Wind Speed Extrapolation Using Machine Learning Methods and LiDAR Measurements

Abstract

Accurate wind energy assessments require wind speed (WS) at the hub height. The cost of WS measurements grows enormously with height. This paper utilizes deep neural network (DNN) algorithm for the extrapolation of the WS to higher heights based on measured values at lower heights. LiDAR measurements at lower heights are used for training the system and at higher heights for performance analysis. These measurements are made at 10, $20,\ldots $ , and 120 m heights. First, the measured WS values at 10–40 m were used to extrapolate values up to 120 m. In the second scenario, the WS at 10–50 m were used to extrapolate values up to 120 m. This continued until the last scenario, in which the WS at 10–100 m were used to estimate values at 110 and 120 m.
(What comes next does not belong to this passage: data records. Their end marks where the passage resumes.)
Definition handle_auth (s : Session) (value : json) (env : Env) : list ServerMessage * Session :=
  match event_from_value value with
  | None => ([SmNotice "invalid auth event"], s)
  | Some event =>
      match auth_checks s event (env_now env) with
      | Err message => ([SmOk (ev_id event) false message], s)
      | Ok auth =>
          ([SmOk (ev_id event) true "authenticated"],
           set_auth (Some (mkAuthState (au_challenge auth) (Some (ev_pubkey event)))) s)
      end
  end.

(** ** Dispatch *)

Definition handle_message (fuel : nat) (s : Session) (message : ClientMessage) (env : Env)
    : option (list ServerMessage * Session) :=
  match message with
  | CmReq subscription_id filters => Some (handle_req s subscription_id filters env)
  | CmClose subscription_id => Some (handle_close s subscription_id)
  | CmEvent value => handle_event fuel s value env
  | CmAuth value => Some (handle_auth s value env)
  | CmCount subscription_id filters => Some (handle_count s subscription_id filters env)
  end.

Definition handle_raw (fuel : nat) (s : Session) (input : string) (env : Env)
    : option (list ServerMessage * Session) :=
  match decode_client_message input with
  | Ok message => handle_message fuel s message env
  | Err err => Some ([notice_from_protocol err], s)
  end.

(** [SessionDriver::handle_text] of [driver.rs]. *)
Definition handle_text (fuel : nat) (s : Session) (input : string) (env : Env)
    : option (list string * Session) :=
  if match p_max_message_bytes (s_policy s) with
     | Some limit => bool_decide (limit < len input)%Z
     | None => false
     end
  then Some ([encode_response (SmNotice "message too large")], s)
  else
    match handle_raw fuel s input env with
    | None => None
    | Some (responses, s) => Some (encode_response <$> responses, s)
    end.
End Session.

Arguments Session S M {_} : rename.
Arguments mkSession {S M _} _ _ _ _ _ _ _ _ _ _ _ _ _ _ _ : rename.
(* ===== verification/Wire.v ===== *)
(** * [Wire]: an announcement on its way to a relay

    The adapter of [crates/relay-adapter] writes a signed event into a text
    ([event_message]), and the relay of [services/relay] reads that text
    ([decode_client_message], then the codec of [NostrEvent], then [verify]).  [serde_json]
    and the derived codec are parameters: what is documented of them is stated by the two
    classes below, and met by the instances of the sample. *)

From S2P Require Import Prelude RustStr CoreTypes Externals HexModel Nip34Common Nip34Repo EventFilters RelayEvent RelayStore.
From S2P Require Import Membership NostrAuth RelayAdapter RelayProtocol RelaySession.

(** ** What the crates promise *)





(** ** Written, sent and read *)



Section Journey.
Context `{JsonFrames} `{EventCodecLaws}.


Context `{HexLaws} `{CryptoLaws} `{SL : SignerLib} `{!SignerKeys} `{!SchnorrSlices} `{!SignerLaws} `{UrlScheme} `{JsonErrors}.

End Journey.

(** ** A crate that keeps the promises

    A value is printed as the binary digits of its number; the derived reader as it is
    generated, member by member. *)

Module WireSample.
#[local] Existing Instances hex_model hex_model_laws AdapterSample.keys AdapterSample.urls AdapterSample.schemes AdapterSample.errors.

Fixpoint json_tree (v : json) : gen_tree (bool + Z + string) :=
  match v with
  | JNull => GenNode 0 []
  | JBool b => GenNode 1 [GenLeaf (inl (inl b))]
  | JPosInt n => GenNode 2 [GenLeaf (inl (inr n))]
  | JNegInt n => GenNode 3 [GenLeaf (inl (inr n))]
  | JFloat => GenNode 4 []
  | JString s => GenNode 5 [GenLeaf (inr s)]
  | JArray l => GenNode 6 (json_tree <$> l)
  | JObject m => GenNode 7 ((λ p, GenNode 0 [GenLeaf (inr p.1); json_tree p.2]) <$> m)
  end.

Fixpoint tree_json (t : gen_tree (bool + Z + string)) : json :=
  match t with
  | GenNode 1 [GenLeaf (inl (inl b))] => JBool b
  | GenNode 2 [GenLeaf (inl (inr n))] => JPosInt n
  | GenNode 3 [GenLeaf (inl (inr n))] => JNegInt n
  | GenNode 4 _ => JFloat
  | GenNode 5 [GenLeaf (inr s)] => JString s
  | GenNode 6 l => JArray (tree_json <$> l)
  | GenNode 7 m => JObject ((λ t, match t with GenNode _ [GenLeaf (inr k); v] => (k, tree_json v) | _ => ("", JNull) end) <$> m)
  | _ => JNull
  end.


Fixpoint binary (p : positive) : string :=
  match p with xH => "" | xO p => String "0" (binary p) | xI p => String "1" (binary p) end.
Fixpoint of_binary (s : string) : positive :=
  match s with
  | EmptyString => xH
  | String c s => if bool_decide (c = "0"%char) then xO (of_binary s) else xI (of_binary s)
  end.

#[local] Instance json : JsonLib := {|
  json_to_string v := binary (encode (json_tree v));
  json_from_str s :=
    rest ← strip_prefix ("[" +:+ quoted "EVENT" +:+ ",") s;
    body ← strip_suffix "]" rest;
    tree ← decode (of_binary body);
    Some (JArray [JString "EVENT"; tree_json tree])
|}.



End WireSample.
Lemma handle_count_keeps s sub fs env out s' :
  handle_count s sub fs env = (out, s') → same_but_limiter s s'.
Proof.
  unfold handle_count. destruct (rate_limit_request s _) as [limited s1] eqn:El.
  apply rate_limit_request_same in El. destruct limited; [by intros [= _ <-]|].
  destruct (read_gate _ _ _); [|by intros [= _ <-]].
  destruct (store_query _ _); by intros [= _ <-].
Qed.

(** ** Authentication *)

(** What [AUTH] requires before it records a key. *)
Record may_authenticate (s : Session S M) (e : NostrEvent) (now : Z) : Prop := {
  ma_kind : ev_kind e = AUTH_KIND;
  ma_verified : verify e = Ok tt;
  ma_challenge : ∃ a, s_auth s = Some a ∧
    find_tag_value (ev_tags e) "challenge" = Some (au_challenge a);
  ma_relay : ∃ relay, find_tag_value (ev_tags e) "relay" = Some relay ∧
    ∀ host, (s_relay_url s ≫= relay_host_from_url) = Some host → relay_host_from_url relay = Some host;
  ma_fresh : (auth_skew now (ev_created_at e) ≤ AUTH_MAX_SKEW_SECS)%Z
}.
Lemma handle_event_keeps fuel (s : Session S M) v env out s' :
  handle_event fuel s v env = Some (out, s') → P (s_store s) → P (s_store s').
Proof using insert_keeps delete_keeps.
  unfold handle_event. destruct (event_from_value v) as [e|]; [|by intros [= _ <-]].
  destruct (rate_limit_event s _) as [limited s1] eqn:El. apply rate_limit_event_same in El as [l ->].
  destruct limited; [by intros [= _ <-]|]. destruct (event_gate _ e _) as [[]|]; [|by intros [= _ <-]].
  destruct (handle_membership_event _ e _) as [[o s2]|] eqn:Em.
  { intros [= _ <-]. by apply membership_event_store in Em as ->. }
  destruct (write_gate _ e) as [[]|]; [|by intros [= _ <-]]. intros Hs.
  exact (store_event_keeps _ (set_rate_limiter l s) _ _ _ _ Hs).
Qed.

Lemma handle_text_keeps fuel (s : Session S M) input env out s' :
  handle_text fuel s input env = Some (out, s') → P (s_store s) → P (s_store s').
Proof using insert_keeps delete_keeps.
  unfold handle_text, handle_raw. match goal with |- context [if ?b then _ else _] => destruct b end; [by intros [= _ <-]|].
  destruct (decode_client_message input) as [m|]; [|by intros [= _ <-]].
  destruct (handle_message fuel s m env) as [[o s1]|] eqn:Em; [|done]. intros [= _ <-].
  destruct m as [v|sub fs|sub|v|sub fs]; cbn [handle_message] in Em.
  - by eapply handle_event_keeps.
  - by injection Em as [-> _]%handle_req_keeps.
  - by injection Em as _ <-.
  - injection Em as Em. unfold handle_auth in Em. by repeat case_match; simplify_eq.
  - by injection Em as [l ->]%handle_count_keeps.
Qed.
End SessionStore.

(** ** The tenants of a relay *)

Section Facts.
Context {R M : Type} `{EventRepositoryLaws R} `{RelayMembershipRepository M}.
Context `{JsonLib} `{CryptoLib} `{SignerLib} `{EventCodec}.
Context (config : RelayConfig) (admission : option (RelayEvent → AdmissionDecision)).

Abbreviation server := (@RelayServer R M _).
Abbreviation table := (gmap bytes EventRecord).

(** Tables that agree on the records of tenants other than [t]. *)
Definition same_elsewhere (t : string) (tbl tbl' : table) : Prop :=
  ∀ i r, er_tenant_id r ≠ t → tbl' !! i = Some r ↔ tbl !! i = Some r.

(** A store of tenant [t] over a table that differs from [tbl] in records of [t] only. *)
Definition confined (t : string) (tbl : table) (st : RepositoryStore R) : Prop :=
  rs_tenant_id st = t ∧ ∃ tbl', represents (rs_repo st) tbl' ∧ same_elsewhere t tbl tbl'.

Lemma insert_confined t tbl st e : confined t tbl st → confined t tbl (store_insert st e).2.
Proof.
  intros (<- & tbl1 & Hr & Hs). destruct (store_insert st e) as [res st'] eqn:E.
  destruct (insert_isolated _ _ _ _ _ Hr E) as (Ht & tbl2 & Hr2 & Hi). split; [done|]. exists tbl2. split; [done|].
  intros i r Hne. rewrite <-(Hs i r Hne). destruct (Hi i r) as [Hto Hfrom]. split.
  - intros [?|[Her _]]%Hto; [done|]. by apply event_to_record_Ok in Her as (? & _).
  - intros [?|[? _]]%Hfrom; done.
Qed.

Lemma delete_confined t tbl st id : confined t tbl st → confined t tbl (store_delete st id).2.
Proof.
  intros (<- & tbl1 & Hr & Hs). destruct (store_delete st id) as [res st'] eqn:E.
  destruct (delete_isolated _ _ _ _ _ Hr E) as (Ht & tbl2 & Hr2 & Hd). split; [done|]. exists tbl2. split; [done|].
  intros i r Hne. by rewrite <-(Hs i r Hne), Hd.
Qed.

(** Whose message an operation handles. *)
Definition acts_for (s : server) (op : RelayOp) : option string :=
  match op with
  | OpInput id _ _ => (λ c, tx_tenant_id (co_tenant c)) <$> rly_connections s !! id
  | _ => None
  end.

Lemma relay_step_confined fuel op s s' tbl t :
  represents (rly_repo s) tbl → relay_step config admission fuel op s = Some s' → acts_for s op ≠ Some t →
  ∃ tbl', represents (rly_repo s') tbl' ∧ ∀ i r, er_tenant_id r = t → tbl' !! i = Some r ↔ tbl !! i = Some r.
Proof.
  intros Hr. destruct op as [id tenant now instant random|id input env|id|id]; cbn [relay_step acts_for].
  - intros [= <-] _. exists tbl. split; [|done]. destruct (is_some _); [done|]. unfold connect.
    by destruct (open_session _ _ _ _ _ _ _ _).
  - unfold receive. destruct (rly_connections s !! id) as [c|] eqn:Ec; [|intros [= <-] _; by exists tbl].
    destruct (handle_text fuel (attach s c) input env) as [[out session]|] eqn:Eh; [|done]. intros [= <-] Ht. simpl in *.
    destruct (handle_text_keeps (confined (tx_tenant_id (co_tenant c)) tbl) (insert_confined _ _) (delete_confined _ _)
      _ _ _ _ _ _ Eh) as (_ & tbl' & Hr' & Hs).
    { split; [done|]. by exists tbl. }
    exists tbl'. split; [done|]. intros i r <-. apply Hs. congruence.
  - intros [= <-] _. by exists tbl.
  - intros [= <-] _. by exists tbl.
Qed.

(** The steps in which no client of [t] sends a message. *)
Definition others_step (t : string) (s s' : server) : Prop :=
  ∃ fuel op, relay_step config admission fuel op s = Some s' ∧ acts_for s op ≠ Some t.

(** C21: tenants do not touch each other's events: however the messages of clients interleave, as
    long as no client of a tenant sends one, the records of that tenant stay as they are, and
    no record of that tenant appears. *)
Theorem tenants_keep_their_events t s s' tbl :
  represents (rly_repo s) tbl → rtc (others_step t) s s' →
  ∃ tbl', represents (rly_repo s') tbl' ∧ ∀ i r, er_tenant_id r = t → tbl' !! i = Some r ↔ tbl !! i = Some r.
Proof.
  intros Hr Hs. revert tbl Hr. induction Hs as [s|s s1 s2 (fuel & op & Hstep & Ht) _ IH]; intros tbl Hr; [by exists tbl|].
  destruct (relay_step_confined _ _ _ _ _ _ Hr Hstep Ht) as (tbl1 & Hr1 & Ht1).
  destruct (IH _ Hr1) as (tbl2 & Hr2 & Ht2). exists tbl2. split; [done|]. intros i r Hrt. by rewrite Ht2, Ht1.
Qed.

(** *** Delivery *)

(** The client has a subscription [sub] that selects [e]. *)
Definition subscribed (c : @ClientConnection R M _) (sub : string) (e : NostrEvent) : Prop :=
  ∃ tags filters f, TagIndex_from_tags (ev_tags e) = Ok tags ∧
    (sub, filters) ∈ registry_iter (s_registry (co_session c)) ∧ f ∈ filters ∧ matches f e tags = true.
(* ===== verification/RelayProbe.v ===== *)
(** * [RelayProbe]: judging relays

    Models [crates/relay-probe/src/lib.rs] (the document of a relay is fetched and evaluated,
    and an active probe may add to it) and [main.rs] (the command line, the targets, and the
    records that [--store] leaves for the admission service).  The clock, the answers to HTTP
    requests and the connections of a visit are given with it; the setters of [Url], the
    codec of the document and the JSON of the output are classes. *)

From S2P Require Import Prelude RustStr CoreTypes Externals HexModel Grasp Nip34Repo EventFilters RelayCompat RelayEvent RelayStore.
From S2P Require Import Membership NostrAuth Database HttpAuth RelayAdapter Dispatch Config Repositories PostgresRepos Cache StateService GitHook.
From S2P Require Import AdmissionService RelayServer.

(** ** The crates *)

(** The setters of [Url] that the probe uses, and [to_string]. *)
Class UrlSetters `{UrlScheme} := {
  url_set_path : string → Url → Url;
  url_clear_query : Url → Url;
  url_clear_fragment : Url → Url;
  url_to_string : Url → string
}.
(** [serde_json] on the document of a relay, whose codec is derived. *)
Class DocumentCodec := {
  document_from_json : string → result string RelayInfoDocument;
  document_to_json : RelayInfoDocument → string
}.
(** What is written can be read back. *)
Class DocumentCodecLaws `{DocumentCodec} : Prop := {
  document_roundtrip : ∀ d, document_from_json (document_to_json d) = Ok d
}.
A relationship between heights of measurements and the accuracy of the WS estimation at hub height is presented. The WS extrapolated using the present approach is compared with the measured values and with local wind shear exponent (LWSE)-based extrapolated WS. Furthermore, to analyze the performance of the DNN relative to other machine learning methods, we compared its performance with that of classical feedforward artificial neural networks trained using a genetic algorithm to find the initial weights and the Levemberg–Marquardt (LM) method (GANN) for training. The mean absolute percent error between measured and extrapolated WS at height 120 m based on measurements between 10–50 m using DNN, GANN, and LWSE are 9.65%, 12.77%, and 9.79%, respectively.